Biden Administration Weighs In On the Need For and Appropriate Use of Carbon Credits

The Biden Administration published a joint policy statement and set of principles for participating in the voluntary carbon markets (“VCMs”) on Tuesday, which is available here.

The set of principles recognize the role that carbon credits have in promoting the country’s climate goals and unlocking economic potential; however, the principles acknowledge that widespread confidence in the integrity of credited emissions reductions and removals is critical for VCMs to reach their potential.”

We highlight some of the key takeaways below.

  • The activities that generate the credits and the credits themselves should be certified to a robust standard that accounts for the following considerations:
    • The activity should be additional. The principles define additionality as an activity that would not have occurred in the absence of the incentives of the crediting mechanism and is not required by law or regulation. This definition accounts for incentives” as well as legal requirements, so is broader than the FTC’s definition in the current Green Guides, which only accounts for legal requirements.
    • The credit should be unique in that it corresponds to only one tonne of carbon dioxide (or its equivalent) reduced or removed from the atmosphere and is not double-counted.
    • The claimed emissions reductions or removals are based on credible methodologies and leakage does not occur, which means the carbon dioxide is not just displaced outside the project or program boundary.
    • The activity design should be validated and the results should be verified by a qualified, accredited, independent third party.
    • The emissions removed or reduced should be permanent.
    • Baselines for emissions reductions and removals should be based on rigorous methodologies and avoid over-crediting.
  • Corporate buyers that use credits should use VCMs to complement measurable within-value-chain emissions reductions as part of their net zero strategies. This includes working with suppliers on efforts to pursue decarbonization activities.
  • The principles recommend that credit users disclose when credits are purchased, cancelled, or retired on an annual basis, a recommendation that the principles acknowledge may be more than what is required by applicable law.
  • The principles note that standards for public claims based on carbon credits are constantly evolving, but that standards-setting organizations should allow companies to count reductions and removals based on carbon credits toward their Scope 3 emissions where it would be unreasonable to expect a company to fully abate those emissions within a given timeframe.
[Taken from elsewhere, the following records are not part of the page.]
Lemma specScore_positive (keywords : list string) (a : Agent) :
  (0 < specScore keywords a)%Z
  <-> exists kw, kw ∈ Keywords a /\ kw ∈ keywords.
Proof.
  unfold specScore, countMatches.
  induction (Keywords a) as [|k ks IH]; cbn [List.filter length].
  - split; [lia|]. intros (kw & Hin & _). now apply elem_of_nil in Hin.
  - destruct (bool_decide (k ∈ keywords)) eqn:E; cbn [length].
    + apply bool_decide_eq_true in E. split; [|lia].
      intros _. exists k. split; [apply elem_of_cons; now left | exact E].
    + apply bool_decide_eq_false in E. rewrite IH. split.
      * intros (kw & Hin & Hkw). exists kw. split; [|exact Hkw].
        apply elem_of_cons. now right.
      * intros (kw & Hin & Hkw). exists kw. split; [|exact Hkw].
        apply elem_of_cons in Hin as [->|Hin]; [contradiction | exact Hin].
Qed.

Lemma MatchKeywords_positive (r : Registry) (keywords : list string)
  (a : Agent) :
  a ∈ MatchKeywords r keywords
  <-> a ∈ All r /\ (0 < specScore keywords a)%Z.
Proof.
  destruct (MatchKeywords_ranked r keywords) as [Hperm _].
  rewrite Hperm, !list_elem_of_In, filter_In, Z.ltb_lt. reflexivity.
Qed.

Lemma MatchKeywords_nil_keywords (r : Registry) : MatchKeywords r [] = [].
Proof.
  destruct (MatchKeywords r []) as [|a rest] eqn:E; [reflexivity|].
  assert (Ha : a ∈ MatchKeywords r [])
    by (rewrite E; apply elem_of_cons; now left).
  apply MatchKeywords_positive in Ha as [_ Ha].
  apply specScore_positive in Ha as (kw & _ & Hkw).
  now apply elem_of_nil in Hkw.
Qed.
Lemma filter_keeps_all (i : string) (l : list Activity.t) :
  (length (filter (fun a => id_is i a = false) l) =? length l)%nat
  = negb (existsb (id_is i) l).
Proof.
  induction l as [|a l IH]; [reflexivity|].
  rewrite filter_cons. cbn [existsb length].
  destruct (decide (id_is i a = false)) as [Ha|Ha].
  - rewrite Ha. cbn. exact IH.
  - apply not_false_is_true in Ha. rewrite Ha. cbn.
    pose proof (length_filter (fun a => id_is i a = false) l).
    apply Nat.eqb_neq. lia.
Qed.

Lemma set_activities_same (st : state) : set_activities (activities st) st = st.
Proof. destruct st; reflexivity. Qed.

(** X18.  Delete from the file.  Without a database, for a sender who
    is allowed, in a chat without a session, [/delete] with an id that
    is not empty removes from the file every record whose id, as a
    string, is the id given (trimmed), and keeps the others in their
    order; it answers that the record was deleted when there was one
    and that it was not found when there was none; and the same
    command once more finds nothing and changes nothing. *)
Theorem delete_from_file (e : env) (chat from : Z) (id : option string) (st : state) :
  Config.dbEnabled cfg = false ->
  isAllowed cfg from = true ->
  sessions st !! chat = None ->
  Str.is_empty (normalizeText id) = false ->
  let nid := normalizeText id in
  let r := handleDeleteById cfg e chat from id st in
  fst r = set_activities (filter (fun a => id_is nid a = false) (activities st)) st
  /\ snd r = [sendMessage chat
                (if existsb (id_is nid) (activities st)
                 then "Deleted: " ++ nid ++ " (local file)"
                 else "Not found: " ++ nid)]
  /\ handleDeleteById cfg e chat from id (fst r)
     = (fst r, [sendMessage chat ("Not found: " ++ nid)]).
Proof.
  intros Hdb Hal Hs Hne nid r.
  assert (Hrun : forall st0, sessions st0 !! chat = None ->
            handleDeleteById cfg e chat from id st0 =
              if existsb (id_is nid) (activities st0)
              then (set_activities (filter (fun a => id_is nid a = false) (activities st0)) st0,
                    [sendMessage chat ("Deleted: " ++ nid ++ " (local file)")])
              else (st0, [sendMessage chat ("Not found: " ++ nid)])).
  { intros st0 Hs0. unfold handleDeleteById. rewrite Hal, Hne, Hdb. cbn [negb].
    rewrite bool_decide_eq_false_2 by (rewrite Hs0; intros [x Hx]; discriminate Hx).
    fold nid. rewrite filter_keeps_all.
    destruct (existsb (id_is nid) (activities st0)); reflexivity. }
  subst r. rewrite (Hrun st Hs).
  destruct (existsb (id_is nid) (activities st)) eqn:Hex; cbn [fst snd].
  - split; [reflexivity|]. split; [reflexivity|].
    rewrite Hrun by exact Hs. cbn [activities set_activities].
    rewrite find_existsb, find_filtered, String.eqb_refl.
    rewrite bool_decide_eq_false_2 by (intros [x Hx]; discriminate Hx). reflexivity.
  - assert (Hall : filter (fun a => id_is nid a = false) (activities st) = activities st).
    { apply filter_all. apply Nat.eqb_eq. rewrite filter_keeps_all, Hex. reflexivity. }
    rewrite Hall, set_activities_same. split; [reflexivity|]. split; [reflexivity|].
    rewrite (Hrun st Hs), Hex. reflexivity.
Qed.

Lemma replace_first_split (p : Activity.t -> bool) (x : Activity.t) (l : list Activity.t) :
  existsb p l = true ->
  exists l1 old l2,
    l = (l1 ++ old :: l2)%list /\ p old = true /\ existsb p l1 = false
    /\ replace_first p x l = (l1 ++ x :: l2)%list.
Proof.
  induction l as [|a l IH]; [discriminate|]. cbn.
  destruct (p a) eqn:Ha.
  - intros _. exists [], a, l. auto.
  - cbn. intros H. destruct (IH H) as (l1 & old & l2 & -> & Hold & Hl1 & Hr).
    exists (a :: l1), old, l2. cbn. rewrite Ha, Hl1, Hr. auto.
Qed.

(** X19.  What the confirm callback writes to the file, when the sort
    of the file keeps its records (it permutes them).  A create adds
    the record to the records of the file, and so does an edit whose id
    no record has; an edit whose id some record has puts the record in
    the place of the first record with that id and keeps every other
    record, those with the same id too. *)
Theorem commit_file_records (item : Item.t) (arr : list Activity.t) :
  (forall l, Config.sort_by_date cfg l ≡ₚ l) ->
  let x := Activity_of_item item in
  commit_file cfg create item arr ≡ₚ x :: arr
  /\ (existsb (id_is (Item.id item)) arr = false ->
      commit_file cfg edit item arr ≡ₚ x :: arr)
  /\ (existsb (id_is (Item.id item)) arr = true ->
      exists l1 old l2,
        arr = (l1 ++ old :: l2)%list
        /\ id_is (Item.id item) old = true
        /\ existsb (id_is (Item.id item)) l1 = false
        /\ commit_file cfg edit item arr ≡ₚ (l1 ++ x :: l2)%list
        /\ length (commit_file cfg edit item arr) = length arr).
Proof.
  intros Hsort x. unfold commit_file. fold x. split; [|split].
  - rewrite Hsort. symmetry. apply Permutation_cons_append.
  - intros ->. rewrite Hsort. symmetry. apply Permutation_cons_append.
  - intros Hex. rewrite Hex.
    destruct (replace_first_split _ x arr Hex) as (l1 & old & l2 & -> & Hold & Hl1 & Hr).
    exists l1, old, l2. rewrite Hr. repeat split; auto.
    rewrite (Permutation_length (Hsort _)), !length_app. reflexivity.
Qed.

(** X20.  An ambiguous prefix changes nothing.  With the database
    configured and answering, for a sender who is allowed in a chat
    without a session: when the id given is no full UUID, has at least
    six hexadecimal digits and more than one stored id starts with
    them, [/edit] opens no session and [/delete] deletes no row; each
    leaves the state as it is and answers with the ambiguity error. *)
Theorem ambiguous_prefix_changes_nothing (e : env) (chat from : Z) (id : option string)
  (st : state) :
  let raw := normalizeText id in
  let matching := filter (fun a => id_ilike (hex_prefix raw) a = true) (db st) in
  let error :=
    "Multiple activities match that ID prefix. Please copy the full ID from /list." in
  Config.dbEnabled cfg = true ->
  db_error e = None ->
  isAllowed cfg from = true ->
  sessions st !! chat = None ->
  Str.is_empty raw = false ->
  isUuidLike (Some raw) = false ->
  (6 <= String.length (hex_prefix raw))%nat ->
  (2 <= length matching)%nat ->
  beginEditFlow cfg e chat from id st = (st, [sendMessage chat error])
  /\ handleDeleteById cfg e chat from id st
     = (st, [console_error "Delete failed"; sendMessage chat ("Delete failed: " ++ error)]).
Proof.
  intros raw matching error Hdb Herr Hal Hs Hne Huuid Hlen Hmany.
  assert (Hres : resolveDbIdFromPrefix cfg e st (Some raw) = Throws error).
  { pose proof (resolveDbIdFromPrefix_lookup cfg e st (Some raw)) as H. cbn zeta in H.
    assert (Hraw : normalizeText (Some raw) = raw) by apply TrimFacts.normalizeText_idem.
    rewrite Hraw in H. fold matching in H.
    rewrite (H Hdb Herr Hne Huuid Hlen).
    destruct matching as [|r1 [|r2 l]]; cbn in Hmany; [lia|lia|reflexivity]. }
  assert (Hno : bool_decide (is_Some (sessions st !! chat)) = false).
  { apply bool_decide_eq_false_2. rewrite Hs. intros [x Hx]. discriminate Hx. }
  split.
  - unfold beginEditFlow. rewrite Hal, Hno. fold raw. rewrite Hne, Hdb, Huuid. cbn [negb andb].
    rewrite Hres. reflexivity.
  - unfold handleDeleteById. rewrite Hal, Hno. fold raw. rewrite Hne, Hdb, Huuid. cbn [negb].
    rewrite Hres. reflexivity.
Qed.

Lemma ensure_webPath_id (item : Item.t) : Item.id (ensure_webPath cfg item) = Item.id item.
Proof.
  unfold ensure_webPath. destruct (Item.attachment item) as [|a]; [reflexivity|].
  destruct (_ && _); reflexivity.
Qed.

Lemma ensurePublicAttachmentUrl_id (e : env) (item : Item.t) :
  Item.id (ensurePublicAttachmentUrl cfg e item) = Item.id item.
Proof.
  unfold ensurePublicAttachmentUrl. destruct (Item.attachment item) as [|a]; [reflexivity|].
  repeat match goal with
         | |- context [if ?c then _ else _] => destruct c; try reflexivity
         end.
  destruct (r2_upload _ _); reflexivity.
Qed.

(** X21.  Confirming the edit of a record that is no longer stored.
    With the database, the update finds no row: nothing is written, and
    the handler still removes the session, announces the record and
    answers that it was saved.  Without it, the record is added to the
    file. *)
Theorem edit_of_missing_record (e : env) (cq : Callback.t) (st : state) (s : Session.t)
  (item : Item.t) :
  sessions st !! Callback.chat_id cq = Some s ->
  Callback.data cq = "_confirm" ->
  Session.mode s = edit ->
  Session.pending s = Some item ->
  let chat := Callback.chat_id cq in
  let final := ensurePublicAttachmentUrl cfg e (ensure_webPath cfg item) in
  (Config.dbEnabled cfg = true ->
   db_error e = None ->
   find (id_is (Item.id item)) (db st) = None ->
   onCallback cfg e cq st =
     (endSession chat st,
      [editMessageReplyMarkup chat (Callback.message_id cq);
       announceToChannelIfConfigured final "#AU";
       sendSavedMessage chat final edit;
       answerCallbackQuery "Saved"]))
  /\ (Config.dbEnabled cfg = false ->
      existsb (id_is (Item.id item)) (activities st) = false ->
      fst (onCallback cfg e cq st) =
        endSession chat
          (set_activities
             (Config.sort_by_date cfg (activities st ++ [Activity_of_item final])) st)).
Proof.
  intros Hs Hd Hmode Hp chat final.
  assert (Hid : Item.id final = Item.id item).
  { unfold final. rewrite ensurePublicAttachmentUrl_id. apply ensure_webPath_id. }
  assert (Hrun : onCallback cfg e cq st = confirm cfg e cq s st).
  { unfold onCallback. rewrite Hd. cbn. rewrite Hs. unfold onSessionCallback.
    rewrite Hd. reflexivity. }
  rewrite Hrun. unfold confirm. rewrite Hp, Hmode. fold final chat. split.
  - intros Hdb Herr Hfind. unfold persist, updateActivityInDb, query.
    rewrite Hdb, Herr, Hid, Hfind. reflexivity.
  - intros Hdb Hex. unfold persist, commit_file. rewrite Hdb, Hid, Hex. reflexivity.
Qed.

Lemma or_else_empty (x : string) : or_else (Some x) EmptyString = x.
Proof. unfold or_else. destruct x; reflexivity. Qed.

(** X22.  What an edit recovers of a row of the table.  The draft seeded
    from the row written for an item has the id of the row and the
    date, the coordinates (or null) and the non-empty type of the item;
    its title is that of the item, or ["Activity"] when the item had
    none; its location and its note are those of the item, or empty; a
    count that was a number comes back as the text that prints it; and
    an attachment, if any, comes back as a type and a URL, without the
    local path and the file id. *)
Theorem edit_recovers_from_table (e : env) (i : string) (item : Item.t) (on_update : bool) :
  let d := seed cfg e (row_of_item cfg i item on_update) in
  Data.id d = Some i
  /\ Data.title d = Some (or_else (Item.title item) "Activity")
  /\ Data.activity_type d = string_or_null (Item.activity_type item)
  /\ Data.date d = Some (Item.date item)
  /\ Data.dateRaw d = None
  /\ Data.count d = match Item.count item with
                    | Some (CNum q) => Some (CText (Config.Number_toString cfg q))
                    | Some (CText t) => Some (CText t)
                    | Some CNull | None => Some CNull
                    end
  /\ Data.location d = Some (or_else (Item.location item) EmptyString)
  /\ Data.lat d = Some (number_or_null (Item.lat item))
  /\ Data.lng d = Some (number_or_null (Item.lng item))
  /\ Data.note d = Some (or_else (Item.note item) EmptyString)
  /\ (Data.attachment d = None
      \/ exists ty url,
           Data.attachment d = Some (value (Attachment.mk (Some ty) None None (Some url)))).
Proof.
  destruct item as [id ti ty da co lo la ln no att au aty]. cbn.
  split; [reflexivity|]. split; [rewrite or_else_empty; reflexivity|].
  split; [unfold string_or_null; destruct (truthy ty) eqn:E; rewrite ?E; reflexivity|].
  split; [reflexivity|]. split; [reflexivity|].
  split; [destruct co as [[| |]|]; reflexivity|].
  split.
  { unfold string_or_null. destruct lo as [x|]; [|reflexivity]. cbn.
    destruct (Str.is_empty x) eqn:E; cbn; [|rewrite or_else_empty]; unfold or_else;
      rewrite ?E; reflexivity. }
  split; [destruct la as [[|q]|]; reflexivity|].
  split; [destruct ln as [[|q]|]; reflexivity|].
  split.
  { unfold string_or_null. destruct no as [x|]; [|reflexivity]. cbn.
    destruct (Str.is_empty x) eqn:E; cbn; unfold or_else; rewrite ?E; reflexivity. }
  destruct (_ || _); eauto.
Qed.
Some of these principles are addressed in the FTC’s current Green Guides, such as core integrity considerations around additionality and double counting, but overall the principles are far more robust than the FTC’s guidance on this topic. We do not expect the FTC will issue guidance in the revised Green Guides that would be contradictory to these principles, so marketers should closely review the principles and ensure that they are adhering to them when making claims based on carbon credits.